Exercise material -
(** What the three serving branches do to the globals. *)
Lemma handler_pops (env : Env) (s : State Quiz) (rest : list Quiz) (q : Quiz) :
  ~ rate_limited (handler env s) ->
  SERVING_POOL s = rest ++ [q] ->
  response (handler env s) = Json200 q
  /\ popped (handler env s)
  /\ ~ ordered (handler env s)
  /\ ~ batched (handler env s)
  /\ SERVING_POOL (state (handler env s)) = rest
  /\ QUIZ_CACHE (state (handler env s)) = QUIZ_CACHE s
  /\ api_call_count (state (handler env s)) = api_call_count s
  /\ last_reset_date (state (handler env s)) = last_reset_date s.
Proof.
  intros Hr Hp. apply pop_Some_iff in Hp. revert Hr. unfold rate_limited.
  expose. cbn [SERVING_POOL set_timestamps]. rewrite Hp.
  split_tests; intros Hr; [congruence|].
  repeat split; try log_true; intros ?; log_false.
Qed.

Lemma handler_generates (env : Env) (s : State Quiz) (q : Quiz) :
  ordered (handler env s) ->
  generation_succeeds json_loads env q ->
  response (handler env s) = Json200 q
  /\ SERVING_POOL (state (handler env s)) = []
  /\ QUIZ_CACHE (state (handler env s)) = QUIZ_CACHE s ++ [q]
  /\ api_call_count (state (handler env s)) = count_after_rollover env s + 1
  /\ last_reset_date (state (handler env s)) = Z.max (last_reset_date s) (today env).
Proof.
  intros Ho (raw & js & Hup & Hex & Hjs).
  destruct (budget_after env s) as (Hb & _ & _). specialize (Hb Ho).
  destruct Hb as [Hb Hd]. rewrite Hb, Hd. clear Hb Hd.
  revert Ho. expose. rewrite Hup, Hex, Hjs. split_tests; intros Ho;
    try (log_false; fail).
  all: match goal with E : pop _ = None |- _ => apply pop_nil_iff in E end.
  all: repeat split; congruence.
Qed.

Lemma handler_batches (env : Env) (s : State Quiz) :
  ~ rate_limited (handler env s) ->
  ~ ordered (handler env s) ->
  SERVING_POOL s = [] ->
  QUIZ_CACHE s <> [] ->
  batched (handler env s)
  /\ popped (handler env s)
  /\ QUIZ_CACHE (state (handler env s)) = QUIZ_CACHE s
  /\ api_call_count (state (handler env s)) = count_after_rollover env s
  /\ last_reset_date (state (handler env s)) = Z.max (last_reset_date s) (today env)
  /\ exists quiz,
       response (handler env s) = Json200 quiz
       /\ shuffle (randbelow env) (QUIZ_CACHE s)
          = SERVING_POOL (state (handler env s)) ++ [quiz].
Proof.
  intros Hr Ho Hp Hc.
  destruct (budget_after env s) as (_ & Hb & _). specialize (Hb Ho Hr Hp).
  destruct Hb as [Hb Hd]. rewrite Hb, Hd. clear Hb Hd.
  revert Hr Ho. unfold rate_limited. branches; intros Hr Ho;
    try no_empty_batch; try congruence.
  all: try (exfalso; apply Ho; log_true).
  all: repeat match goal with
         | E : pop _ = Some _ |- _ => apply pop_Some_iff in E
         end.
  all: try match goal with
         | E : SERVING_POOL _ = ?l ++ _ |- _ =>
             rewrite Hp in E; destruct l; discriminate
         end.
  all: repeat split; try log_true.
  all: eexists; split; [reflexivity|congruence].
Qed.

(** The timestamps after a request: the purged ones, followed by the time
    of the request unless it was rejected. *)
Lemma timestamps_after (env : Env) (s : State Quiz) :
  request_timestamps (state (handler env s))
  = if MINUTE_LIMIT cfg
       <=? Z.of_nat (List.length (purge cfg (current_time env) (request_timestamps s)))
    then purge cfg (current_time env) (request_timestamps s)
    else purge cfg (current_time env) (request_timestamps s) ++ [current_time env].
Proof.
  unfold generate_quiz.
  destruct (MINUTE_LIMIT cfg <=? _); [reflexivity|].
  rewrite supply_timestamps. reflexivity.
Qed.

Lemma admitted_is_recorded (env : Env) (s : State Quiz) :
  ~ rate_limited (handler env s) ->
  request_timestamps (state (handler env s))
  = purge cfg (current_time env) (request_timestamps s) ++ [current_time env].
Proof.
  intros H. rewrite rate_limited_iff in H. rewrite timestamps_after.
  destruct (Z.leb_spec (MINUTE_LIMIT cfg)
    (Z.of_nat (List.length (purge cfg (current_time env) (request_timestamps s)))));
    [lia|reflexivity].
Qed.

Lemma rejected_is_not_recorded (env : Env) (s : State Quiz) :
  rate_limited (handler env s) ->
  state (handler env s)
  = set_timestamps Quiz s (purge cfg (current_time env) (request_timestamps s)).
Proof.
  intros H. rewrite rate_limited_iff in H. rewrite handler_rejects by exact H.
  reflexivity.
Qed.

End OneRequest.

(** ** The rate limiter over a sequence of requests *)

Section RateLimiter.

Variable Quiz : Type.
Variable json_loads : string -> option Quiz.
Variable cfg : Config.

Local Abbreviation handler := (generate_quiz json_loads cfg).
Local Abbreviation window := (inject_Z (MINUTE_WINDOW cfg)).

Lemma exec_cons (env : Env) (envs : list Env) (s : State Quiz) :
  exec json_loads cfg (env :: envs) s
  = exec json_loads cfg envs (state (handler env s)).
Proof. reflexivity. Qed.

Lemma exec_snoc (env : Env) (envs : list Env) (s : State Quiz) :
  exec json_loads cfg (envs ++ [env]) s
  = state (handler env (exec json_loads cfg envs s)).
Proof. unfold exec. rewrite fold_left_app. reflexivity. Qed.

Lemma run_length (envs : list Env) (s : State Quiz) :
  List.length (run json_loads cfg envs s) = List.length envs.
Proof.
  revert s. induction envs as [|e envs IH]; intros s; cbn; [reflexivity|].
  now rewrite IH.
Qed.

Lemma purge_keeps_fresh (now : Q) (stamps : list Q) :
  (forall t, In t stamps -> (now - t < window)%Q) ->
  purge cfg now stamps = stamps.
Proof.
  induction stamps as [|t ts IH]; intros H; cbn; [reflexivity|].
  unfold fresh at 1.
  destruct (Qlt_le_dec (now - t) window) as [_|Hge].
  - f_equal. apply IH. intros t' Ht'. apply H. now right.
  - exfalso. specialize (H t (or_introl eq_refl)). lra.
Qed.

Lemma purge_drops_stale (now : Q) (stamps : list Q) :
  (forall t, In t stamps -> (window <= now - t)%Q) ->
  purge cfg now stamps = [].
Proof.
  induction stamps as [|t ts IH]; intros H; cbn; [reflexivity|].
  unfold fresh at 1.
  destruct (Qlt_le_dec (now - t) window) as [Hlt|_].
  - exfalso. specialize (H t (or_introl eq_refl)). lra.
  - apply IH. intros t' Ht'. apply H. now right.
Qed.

Instructions to follow -
Print the whole listing once more, exactly as it stands.

Solved exercise -
(** What the three serving branches do to the globals. *)
Lemma handler_pops (env : Env) (s : State Quiz) (rest : list Quiz) (q : Quiz) :
  ~ rate_limited (handler env s) ->
  SERVING_POOL s = rest ++ [q] ->
  response (handler env s) = Json200 q
  /\ popped (handler env s)
  /\ ~ ordered (handler env s)
  /\ ~ batched (handler env s)
  /\ SERVING_POOL (state (handler env s)) = rest
  /\ QUIZ_CACHE (state (handler env s)) = QUIZ_CACHE s
  /\ api_call_count (state (handler env s)) = api_call_count s
  /\ last_reset_date (state (handler env s)) = last_reset_date s.
Proof.
  intros Hr Hp. apply pop_Some_iff in Hp. revert Hr. unfold rate_limited.
  expose. cbn [SERVING_POOL set_timestamps]. rewrite Hp.
  split_tests; intros Hr; [congruence|].
  repeat split; try log_true; intros ?; log_false.
Qed.

Lemma handler_generates (env : Env) (s : State Quiz) (q : Quiz) :
  ordered (handler env s) ->
  generation_succeeds json_loads env q ->
  response (handler env s) = Json200 q
  /\ SERVING_POOL (state (handler env s)) = []
  /\ QUIZ_CACHE (state (handler env s)) = QUIZ_CACHE s ++ [q]
  /\ api_call_count (state (handler env s)) = count_after_rollover env s + 1
  /\ last_reset_date (state (handler env s)) = Z.max (last_reset_date s) (today env).
Proof.
  intros Ho (raw & js & Hup & Hex & Hjs).
  destruct (budget_after env s) as (Hb & _ & _). specialize (Hb Ho).
  destruct Hb as [Hb Hd]. rewrite Hb, Hd. clear Hb Hd.
  revert Ho. expose. rewrite Hup, Hex, Hjs. split_tests; intros Ho;
    try (log_false; fail).
  all: match goal with E : pop _ = None |- _ => apply pop_nil_iff in E end.
  all: repeat split; congruence.
Qed.

Lemma handler_batches (env : Env) (s : State Quiz) :
  ~ rate_limited (handler env s) ->
  ~ ordered (handler env s) ->
  SERVING_POOL s = [] ->
  QUIZ_CACHE s <> [] ->
  batched (handler env s)
  /\ popped (handler env s)
  /\ QUIZ_CACHE (state (handler env s)) = QUIZ_CACHE s
  /\ api_call_count (state (handler env s)) = count_after_rollover env s
  /\ last_reset_date (state (handler env s)) = Z.max (last_reset_date s) (today env)
  /\ exists quiz,
       response (handler env s) = Json200 quiz
       /\ shuffle (randbelow env) (QUIZ_CACHE s)
          = SERVING_POOL (state (handler env s)) ++ [quiz].
Proof.
  intros Hr Ho Hp Hc.
  destruct (budget_after env s) as (_ & Hb & _). specialize (Hb Ho Hr Hp).
  destruct Hb as [Hb Hd]. rewrite Hb, Hd. clear Hb Hd.
  revert Hr Ho. unfold rate_limited. branches; intros Hr Ho;
    try no_empty_batch; try congruence.
  all: try (exfalso; apply Ho; log_true).
  all: repeat match goal with
         | E : pop _ = Some _ |- _ => apply pop_Some_iff in E
         end.
  all: try match goal with
         | E : SERVING_POOL _ = ?l ++ _ |- _ =>
             rewrite Hp in E; destruct l; discriminate
         end.
  all: repeat split; try log_true.
  all: eexists; split; [reflexivity|congruence].
Qed.

(** The timestamps after a request: the purged ones, followed by the time
    of the request unless it was rejected. *)
Lemma timestamps_after (env : Env) (s : State Quiz) :
  request_timestamps (state (handler env s))
  = if MINUTE_LIMIT cfg
       <=? Z.of_nat (List.length (purge cfg (current_time env) (request_timestamps s)))
    then purge cfg (current_time env) (request_timestamps s)
    else purge cfg (current_time env) (request_timestamps s) ++ [current_time env].
Proof.
  unfold generate_quiz.
  destruct (MINUTE_LIMIT cfg <=? _); [reflexivity|].
  rewrite supply_timestamps. reflexivity.
Qed.

Lemma admitted_is_recorded (env : Env) (s : State Quiz) :
  ~ rate_limited (handler env s) ->
  request_timestamps (state (handler env s))
  = purge cfg (current_time env) (request_timestamps s) ++ [current_time env].
Proof.
  intros H. rewrite rate_limited_iff in H. rewrite timestamps_after.
  destruct (Z.leb_spec (MINUTE_LIMIT cfg)
    (Z.of_nat (List.length (purge cfg (current_time env) (request_timestamps s)))));
    [lia|reflexivity].
Qed.

Lemma rejected_is_not_recorded (env : Env) (s : State Quiz) :
  rate_limited (handler env s) ->
  state (handler env s)
  = set_timestamps Quiz s (purge cfg (current_time env) (request_timestamps s)).
Proof.
  intros H. rewrite rate_limited_iff in H. rewrite handler_rejects by exact H.
  reflexivity.
Qed.

End OneRequest.

(** ** The rate limiter over a sequence of requests *)

Section RateLimiter.

Variable Quiz : Type.
Variable json_loads : string -> option Quiz.
Variable cfg : Config.

Local Abbreviation handler := (generate_quiz json_loads cfg).
Local Abbreviation window := (inject_Z (MINUTE_WINDOW cfg)).

Lemma exec_cons (env : Env) (envs : list Env) (s : State Quiz) :
  exec json_loads cfg (env :: envs) s
  = exec json_loads cfg envs (state (handler env s)).
Proof. reflexivity. Qed.

Lemma exec_snoc (env : Env) (envs : list Env) (s : State Quiz) :
  exec json_loads cfg (envs ++ [env]) s
  = state (handler env (exec json_loads cfg envs s)).
Proof. unfold exec. rewrite fold_left_app. reflexivity. Qed.

Lemma run_length (envs : list Env) (s : State Quiz) :
  List.length (run json_loads cfg envs s) = List.length envs.
Proof.
  revert s. induction envs as [|e envs IH]; intros s; cbn; [reflexivity|].
  now rewrite IH.
Qed.

Lemma purge_keeps_fresh (now : Q) (stamps : list Q) :
  (forall t, In t stamps -> (now - t < window)%Q) ->
  purge cfg now stamps = stamps.
Proof.
  induction stamps as [|t ts IH]; intros H; cbn; [reflexivity|].
  unfold fresh at 1.
  destruct (Qlt_le_dec (now - t) window) as [_|Hge].
  - f_equal. apply IH. intros t' Ht'. apply H. now right.
  - exfalso. specialize (H t (or_introl eq_refl)). lra.
Qed.

Lemma purge_drops_stale (now : Q) (stamps : list Q) :
  (forall t, In t stamps -> (window <= now - t)%Q) ->
  purge cfg now stamps = [].
Proof.
  induction stamps as [|t ts IH]; intros H; cbn; [reflexivity|].
  unfold fresh at 1.
  destruct (Qlt_le_dec (now - t) window) as [Hlt|_].
  - exfalso. specialize (H t (or_introl eq_refl)). lra.
  - apply IH. intros t' Ht'. apply H. now right.
Qed.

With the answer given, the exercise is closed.